HİSTOLOJİ
Histoloji Canlıda vücudu meydana getiren hücrelerin, dokuların ve organların yapı özelliklerini ve yapı-fonksiyon ilişkilerini mikroskobik seviyede inceleyen bilim dalıdır (Histos: doku, Logos: bilim) Genel histoloji: Hücre ve dokuları, Özel Histoloji: Organ ve sistemleri ele alır.
Histoloji Doku bilimi (Histos= doku, Logos= bilim) anlamına gelmektedir. Geniş anlamda Histoloji; Organ ve sistemlerden makro moleküler hücre yapısına kadar-canlıya ait yapı özelliklerini ve yapı-fonksiyon ilişkilerini mikroskobik seviyede inceleyen bilim dalıdır. Makromoleküler, submikroskobik yapısı ile birlikte Hücre ve belirli bir amaç için bir araya gelmiş olan hücrelerden oluşan Dokular; Genel Histoloji başlığı altında incelenir.
Değişik yapı ve fonksiyona sahip dokular bir araya gelerek organları, organlar belirli amaçlar için organize olarak sistemleri meydana getirirler. Organ ve sistemler ise; Özel Histolojinin ilgi alanı içerisine girer. Hücre için ilk tanımı 1665 de Robert Hook ilkel bir mikroskop kullanarak şişe mantarlarını incelerken yapmış ve gördüğü içi boş odacıklara “Cellula” adını vermiştir.
HÜCRE
Hücre; Organizmanın özel yapı ve fonksiyonuna sahip olan dış ortamdan aldığı maddeleri kendileştirebilen ve bölünüp çoğalabilen en küçük canlı birimine HÜCRE adı verilir. Bir fonksiyonu yerine getirmek üzere benzer hücrelerin meydana getirdiği topluluklara Doku denir. Değişik dokular, farklı oranlarda bir araya gelerek Organları yaparlar. Özel bir Işlevi yerine getiren farklı organlar Sistemleri oluştururlar.

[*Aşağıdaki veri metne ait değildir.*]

(** * ENEM TRI calculator: the score estimator and the orchestrating calculator

    A shallow embedding of [src/tri_calculator/estimator.py],
    [src/tri_calculator/calculator.py], [src/models/exam_area.py] and
    [src/models/exam_result.py].

    Python [float] is read as a real number ([R]): rounding, infinities and
    NaN are outside the model.  Python [int] is [Z].  Exceptions are values
    of [exn] carried by the [result] monad; an f-string is the list of its
    literal and formatted parts.  Mutation of [self] is explicit state
    passing: a method that assigns attributes returns the new object. *)

From Stdlib Require Import Reals Lra Lia ZArith.
From stdpp Require Import gmap strings list fin_maps sorting.

(** ** The knowledge areas ([AreaType] of models/exam_area.py) *)

Inductive AreaType :=
  | MATHEMATICS
  | LANGUAGES
  | NATURAL_SCIENCES
  | HUMAN_SCIENCES
  | ESSAY.

#[global] Instance AreaType_eq_dec : EqDecision AreaType.
Proof. solve_decision. Defined.

Definition AreaType_to_nat (a : AreaType) : nat :=
  match a with
  | MATHEMATICS => 0 | LANGUAGES => 1 | NATURAL_SCIENCES => 2
  | HUMAN_SCIENCES => 3 | ESSAY => 4
  end.

Definition AreaType_of_nat (n : nat) : option AreaType :=
  match n with
  | 0 => Some MATHEMATICS | 1 => Some LANGUAGES | 2 => Some NATURAL_SCIENCES
  | 3 => Some HUMAN_SCIENCES | 4 => Some ESSAY | _ => None
  end.

#[global] Instance AreaType_countable : Countable AreaType.
Proof.
  apply (inj_countable AreaType_to_nat AreaType_of_nat).
  intros []; reflexivity.
Defined.

(** [AreaType.value]: the string of each member of the enumeration. *)
Definition AreaType_value (a : AreaType) : string :=
  match a with
  | MATHEMATICS => "mathematics"
  | LANGUAGES => "languages"
  | NATURAL_SCIENCES => "natural_sciences"
  | HUMAN_SCIENCES => "human_sciences"
  | ESSAY => "essay"
  end.

(** ** Exceptions and the result monad *)

Inductive fpart :=
  | Lit (s : string)
  | FmtInt (z : Z)
  | FmtFloat (r : R)
  | FmtArea (a : AreaType).

Inductive exn :=
  | ValueError (msg : list fpart)
  | ZeroDivisionError
  | TypeError
  | AttributeError
  | IndexError
  | KeyError.

Inductive result (A : Type) :=
  | Ok (a : A)
  | Raise (e : exn).
Arguments Ok {A} a.
Arguments Raise {A} e.

#[global] Instance result_ret : MRet result := fun A x => Ok x.
#[global] Instance result_bind : MBind result :=
  fun A B f m => match m with Ok a => f a | Raise e => Raise e end.

Definition is_Ok {A} (r : result A) : Prop := ∃ a, r = Ok a.

(** ** Comparisons on floats, as booleans *)

Definition Rltb (a b : R) : bool := if Rlt_dec a b then true else false.
Definition Rgtb (a b : R) : bool := Rltb b a.

(** ** The NumPy and builtin functions the estimator calls *)

Section Numeric.
Local Open Scope R_scope.

(** [np.clip(x, lo, hi)] is [minimum(maximum(x, lo), hi)]. *)
Definition np_clip (x lo hi : R) : R := Rmin (Rmax x lo) hi.

Fixpoint insert_sorted (x : R) (l : list R) : list R :=
  match l with
  | [] => [x]
  | y :: l' => if Rle_dec x y then x :: l else y :: insert_sorted x l'
  end.

(** [sorted(l)] on floats. *)
Fixpoint sorted (l : list R) : list R :=
  match l with
  | [] => []
  | x :: l' => insert_sorted x (sorted l')
  end.

(** [np.median(l)]: the middle element of the sorted data, or the mean of the
    two middle elements.  The code calls it on non-empty lists only (NumPy
    yields nan on an empty one, which has no counterpart here). *)
Definition np_median (l : list R) : R :=
  let s := sorted l in
  let n := length s in
  if Nat.even n
  then (nth (n / 2 - 1) s 0 + nth (n / 2) s 0) / 2
  else nth (n / 2) s 0.

Definition sum_list (l : list R) : R := foldr Rplus 0 l.

(** [np.mean(l)]. *)
Definition np_mean (l : list R) : R := sum_list l / INR (length l).

(** [np.average(a, weights=w)]: sum(a * w) / sum(w). *)
Definition np_average (a w : list R) : R :=
  sum_list (zip_with Rmult a w) / sum_list w.

(** The builtins [min(l)] and [max(l)] on a non-empty list. *)
Definition py_min (l : list R) : R :=
  match l with [] => 0 | x :: l' => foldl Rmin x l' end.
Definition py_max (l : list R) : R :=
  match l with [] => 0 | x :: l' => foldl Rmax x l' end.

End Numeric.

(** ** models/exam_area.py *)

Module ExamArea.

Record t := mk {
  area_type : AreaType;
  total_questions : Z;
  correct_answers : Z;
  score : option R
}.

(** [__post_init__]: the dataclass validation, run by the constructor. *)
Definition __post_init__ (self : t) : result t :=
  if (correct_answers self <? 0)%Z then
    Raise (ValueError [Lit "Number of correct answers cannot be negative"])
  else if (correct_answers self >? total_questions self)%Z then
    Raise (ValueError [Lit "Correct answers ("; FmtInt (correct_answers self);
                       Lit ") cannot exceed total questions (";
                       FmtInt (total_questions self); Lit ")"])
  else Ok self.

(** [ExamArea(area_type=.., total_questions=.., correct_answers=.., score=..)] *)
Definition new (area_type : AreaType) (total_questions correct_answers : Z)
    (score : option R) : result t :=
  __post_init__ (mk area_type total_questions correct_answers score).

(** [area.score = s] *)
Definition set_score (self : t) (s : R) : t :=
  mk (area_type self) (total_questions self) (correct_answers self) (Some s).

(** The property [accuracy_rate]. *)
Definition accuracy_rate (self : t) : R :=
  if (total_questions self =? 0)%Z then 0%R
  else (IZR (correct_answers self) / IZR (total_questions self))%R.

End ExamArea.

(** ** models/exam_result.py *)

Module ExamResult.

Record t := mk {
  mathematics_score : R;
  languages_score : R;
  natural_sciences_score : R;
  human_sciences_score : R;
  essay_score : R;
  areas : gmap AreaType ExamArea.t;
  mathematics_pessimistic : option R;
  mathematics_calculated : option R;
  mathematics_optimistic : option R;
  languages_pessimistic : option R;
  languages_calculated : option R;
  languages_optimistic : option R;
  natural_sciences_pessimistic : option R;
  natural_sciences_calculated : option R;
  natural_sciences_optimistic : option R;
  human_sciences_pessimistic : option R;
  human_sciences_calculated : option R;
  human_sciences_optimistic : option R
}.

(** The loop of [__post_init__] over the five scores, in order. *)
Fixpoint check_scores (scores : list R) : result unit :=
  match scores with
  | [] => Ok tt
  | score :: rest =>
      if Rltb score 0 || Rgtb score 1000 then
        Raise (ValueError [Lit "Score "; FmtFloat score;
                           Lit " must be between 0 and 1000"])
      else check_scores rest
  end.

Definition __post_init__ (self : t) : result t :=
  _ ← check_scores [mathematics_score self; languages_score self;
                    natural_sciences_score self; human_sciences_score self;
                    essay_score self];
  mret self.

Definition get_score_by_area (self : t) (area_type : AreaType) : R :=
  match area_type with
  | MATHEMATICS => mathematics_score self
  | LANGUAGES => languages_score self
  | NATURAL_SCIENCES => natural_sciences_score self
  | HUMAN_SCIENCES => human_sciences_score self
  | ESSAY => essay_score self
  end.

(** The property [average_score]. *)
Definition average_score (self : t) : R :=
  ((mathematics_score self + languages_score self +
    natural_sciences_score self + human_sciences_score self +
    essay_score self) / 5)%R.

(** The property [objective_average]. *)
Definition objective_average (self : t) : R :=
  ((mathematics_score self + languages_score self +
    natural_sciences_score self + human_sciences_score self) / 4)%R.

Definition to_dict (self : t) : gmap string R :=
  {[ "mathematics" := mathematics_score self;
     "languages" := languages_score self;
     "natural_sciences" := natural_sciences_score self;
     "human_sciences" := human_sciences_score self;
     "essay" := essay_score self;
     "average" := average_score self;
     "objective_average" := objective_average self ]}.

End ExamResult.

(** ** The statistics of one area in one year

    The JSON object [{min, max, mean, std}] that the statistics files hold
    per area ([HistoricalDataCollector.load_inep_statistics]). *)

Record AreaStatistics := mkAreaStatistics {
  stat_min : R;
  stat_max : R;
  stat_mean : R;
  stat_std : R
}.

(** ** tri_calculator/estimator.py *)

Module TriEstimator.

(** The value of [self._interpolator] when it is not [None]: the closure
    [factor_interpolator], which reads [self._conversion_factor] when it is
    called. *)
Inductive interpolator := factor_interpolator.

(** An attribute that [__init__] does not create is [None] here until the
    first assignment ([hasattr] is [is_Some]); [_historical_years] and
    [_conversion_factor] can also hold Python's [None], the inner option. *)
Record t := mk {
  total_questions : Z;
  min_score : R;
  max_score : R;
  mean_score : R;
  std_deviation : R;
  area_name : option string;
  data_dir : option string;
  _score_map : option (gmap Z R);
  _interpolator : option interpolator;
  _historical_correct_answers : option (list Z);
  _historical_scores : option (list R);
  _historical_years : option (option (list Z));
  _conversion_factor : option (option R)
}.
(** * pelikan slimcache: the server entry point ([src/server/slimcache/main.c])

    The entry point is orchestration code: it parses the command line, loads
    the options, sets the modules up, registers two timed events with the
    admin thread, runs the core and exits.  Everything it does is a call
    into another module, so the embedding records the calls as a trace of
    events and threads the file's global variables through a state and exit
    monad.  The answers of the callees (return codes, option values, the
    handles of the timed events, what happens inside [core_run]) are the
    fields of an environment, over which every theorem quantifies. *)

From Stdlib Require Import ZArith Lia Ascii.
From Stdlib.Strings Require Import Byte.
From stdpp Require Import base option list strings.

Local Open Scope Z_scope.
Local Open Scope string_scope.
Local Open Scope list_scope.

(** ** Constants of the included headers *)

(** <sysexits.h> *)
Definition EX_OK : Z := 0.
Definition EX_USAGE : Z := 64.
Definition EX_DATAERR : Z := 65.
Definition EX_OSERR : Z := 71.
Definition EX_CONFIG : Z := 78.

(** <signal.h> *)
Definition SIGTERM : Z := 15.

(** ccommon: [rstatus_i] and the line terminator of [log_stdout] texts *)
Definition CC_OK : Z := 0.
Definition CRLF : string := String "013"%char (String "010"%char EmptyString).

(** ** Data of main.c *)

(** [enum slimcache_timeout_event_type] *)
Definition DLOG_TIMEOUT_EV : nat := 0.
Definition KLOG_TIMEOUT_EV : nat := 1.
Definition MAX_TIMEOUT_EV : nat := 2.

Temelde 2 farklı tip hücre vardır; Prokaryot Hücre; Küçüktürler (1-5 µm), hücre duvarları bulunur, çekirdek zarı yoktur, histon bulunmaz, membransel organel yoktur (bakteriler). Ökaryot Hücre; Büyüktürler (15-20 µm), çekirdek zarı bulunur, histonları vardır, membransel organelleri vardır
Insan vücudunda, yetişkinlerde, 60-100 trilyon sayıda, 200 den fazla değişik tipte hücre bulunmaktadır ve farklı fonksiyonları olmasına rağmen aynı karakteristiğe sahip olan bu hücrelerin hepsi Zigotun bölünmesiyle meydana gelmiştir. Organizma çevresel farklılıklara (normal, patolojik) sahip oldukları potansiyeller ve reseptörler ile uyum sağlama kabiliyetindedir; Vücut savunması, sigara Içenlerde metaplazi, uterus kaslarının seks hormonlarına duyarlılığı, vs. Her bir hücre plazma membranı ile sarılmıştır ve Protoplazma olarak adlandırılan hücrenin canlılık olaylarının gerçekleştiği kısım ikiye ayrılmıştır;
1-Sitoplazma; Plazma zarından çekirdek zarına kadar olan Içerisinde organellerin bulunduğu, maddelerin sentezlendiği, enerji üretilen kısım 2-Karyoplazma; Çekirdek bileşenlerinin yer aldığı kısım
Sitoplazmanın çoğu sudan ibarettir (%75-85), içerisinde çözünmüş ve asılı vaziyette birçok organik ve inorganik madde bulunur. Sitoplazmanın kendisi Sitosol denilen bir matriksden oluşmuştur; Sitosol Içerisinde organeller, inklüzyonlar, proteinler (%10-20), lipitler (%2-3) ve karbonhidratlar (%1) gibi unsurlar bulunur.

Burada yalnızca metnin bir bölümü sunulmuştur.